Blood Glucose to be tested for all indoor patients

Posted by: admin on: May 11, 2012

All inpatients’ blood glucose level to be tested irrespective of patient being diabetic or not, as per the new guideline.


The Endocrine Society recently released new clinical practice guidelines recommending that all patients have their blood-glucose levels tested upon admission to the hospital, even if they haven’t been diagnosed with diabetes. The guidelines were developed by a task force appointed by The Clinical Guidelines Subcommittee of The Endocrine Society and chaired by Guillermo Umpierrez, MD, from Emory University in Atlanta. The published recommendations are the consensus of several organizations.

According to the article, hyperglycemia affects 32% to 38% of patients in community hospitals and occurs not only in patients with known diabetes, but also in those with previously undiagnosed diabetes. Some patients develop stress hyperglycemia during an acute illness that resolves prior to discharge.

“The association between hyperglycemia in hospitalized patients (with or without diabetes) and increased risk for complications and mortality is well established,” the authors wrote. “This association is observed for both admission glucose and mean BG level during the hospital stay.”

The goal of the task force was to develop practical and safe glycemic goals as well as protocols and procedures for achieving the goals.
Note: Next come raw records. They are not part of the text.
Definition map_iter {K V} `{Countable K, !KeyOrder K} (m : gmap K V) : list (K * V) :=
  merge_sort binding_le (map_to_list m).

Section map_iter.
Context {K V : Type} `{Countable K, !KeyOrder K}.
Implicit Types (m : gmap K V) (l : list (K * V)).

Lemma map_iter_perm m : map_iter m ≡ₚ map_to_list m.
Proof. apply merge_sort_Permutation. Qed.

Lemma elem_of_map_iter m k v : (k, v) ∈ map_iter m ↔ m !! k = Some v.
Proof. rewrite map_iter_perm. apply elem_of_map_to_list. Qed.

Lemma map_iter_sorted m : StronglySorted binding_le (map_iter m).
Proof. apply (StronglySorted_merge_sort _). Qed.

Lemma map_iter_NoDup m : NoDup (map_iter m).*1.
Proof. rewrite map_iter_perm. apply NoDup_fst_map_to_list. Qed.

Lemma list_to_map_iter m : list_to_map (map_iter m) = m.
Proof.
  rewrite <- (list_to_map_to_list m) at 2.
  apply list_to_map_proper; [apply map_iter_NoDup | apply map_iter_perm].
Qed.

Lemma map_iter_empty : map_iter (∅ : gmap K V) = [].
Proof. unfold map_iter. by rewrite map_to_list_empty. Qed.

Lemma length_map_iter m : length (map_iter m) = size m.
Proof. rewrite map_iter_perm. apply length_map_to_list. Qed.

(** A key-sorted list without duplicate keys is the iteration of its own map. *)
Lemma map_iter_list_to_map l :
  NoDup l.*1 -> StronglySorted binding_le l -> map_iter (list_to_map l : gmap K V) = l.
Proof.
  intros Hnd Hs.
  assert (Hp : map_iter (list_to_map l : gmap K V) ≡ₚ l).
  { rewrite map_iter_perm. by apply map_to_list_to_map. }
  apply (StronglySorted_unique_strong binding_le); [| apply map_iter_sorted | done | done].
  intros [k1 v1] [k2 v2] Hin1 Hin2 Hle1 Hle2. unfold binding_le in *; simpl in *.
  assert (k1 = k2) as -> by by apply (anti_symm key_le).
  rewrite Hp in Hin1.
  apply (elem_of_list_to_map_1 (M := gmap K)) in Hin1, Hin2; [congruence | done..].
Qed.

(** Replacing the value of a key replaces it in place in the iteration. *)
Definition replace_at (k : K) (v : V) (kv : K * V) : K * V :=
  if decide (kv.1 = k) then (k, v) else kv.

Lemma replace_at_fst k v kv : (replace_at k v kv).1 = kv.1.
Proof. unfold replace_at. by case_decide. Qed.

Lemma map_iter_replace m k v v' :
  m !! k = Some v -> map_iter (<[k := v']> m) = replace_at k v' <$> map_iter m.
Proof.
  intros Hk. set (l := replace_at k v' <$> map_iter m).
  assert (Hfst : l.*1 = (map_iter m).*1).
  { unfold l. rewrite <- list_fmap_compose. apply list_fmap_ext. intros ? kv _.
    apply replace_at_fst. }
  assert (Hnd : NoDup l.*1) by (rewrite Hfst; apply map_iter_NoDup).
  rewrite <- (map_iter_list_to_map l); [|done|].
  - f_equal. apply map_eq. intros i. apply option_eq. intros x.
    rewrite <- (elem_of_list_to_map (M := gmap K) l i x Hnd). unfold l.
    rewrite list_elem_of_fmap. split.
    + intros [[<- <-] | [Hne Hi]]%lookup_insert_Some.
      * exists (k, v). rewrite elem_of_map_iter. unfold replace_at. by rewrite decide_True.
      * exists (i, x). rewrite elem_of_map_iter. unfold replace_at. by rewrite decide_False.
    + intros ([i' x'] & Heq & Hin). rewrite elem_of_map_iter in Hin.
      unfold replace_at in Heq. apply lookup_insert_Some. case_decide; simplify_eq/=; eauto.
  - unfold l. pose proof (map_iter_sorted m) as Hs. clear -Hs.
    induction Hs as [|kv l Hs IH Hall]; simpl; constructor; [done|].
    apply Forall_fmap. eapply Forall_impl; [exact Hall|]. intros kv' Hle.
    unfold binding_le in *. simpl. by rewrite !replace_at_fst.
Qed.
Specific recommendations in the society’s guideline include:

  • All patients, independent of a prior diabetes diagnosis, should undergo laboratory blood-glucose testing on admission.
  • For most hospitalized patients with noncritical illness, the recommended premeal glucose target is less than 140 mg/dL and the recommended target for a random blood-glucose level is less than 180 mg/dL.
  • Glycemic targets should be modified according to clinical status.
  • Patients with diabetes who receive insulin at home should be treated with a scheduled regimen of subcutaneous insulin while they are hospitalized.
  • Patients with type 1 diabetes and most patients with type 2 diabetes who undergo surgery should be treated with intravenous continuous insulin infusion or subcutaneous basal insulin with bolus insulin as-needed
  • All patients with high glucose values) on admission, and all patients receiving enteral or parenteral nutrition, should be monitored with bedside capillary point-of-care glucose testing, independent of diabetes history..
  • All patients with type 1 and type 2 diabetes should be transitioned to scheduled subcutaneous insulin therapy at least 1 to 2 hours before intravenous continuous insulin infusion is discontinued.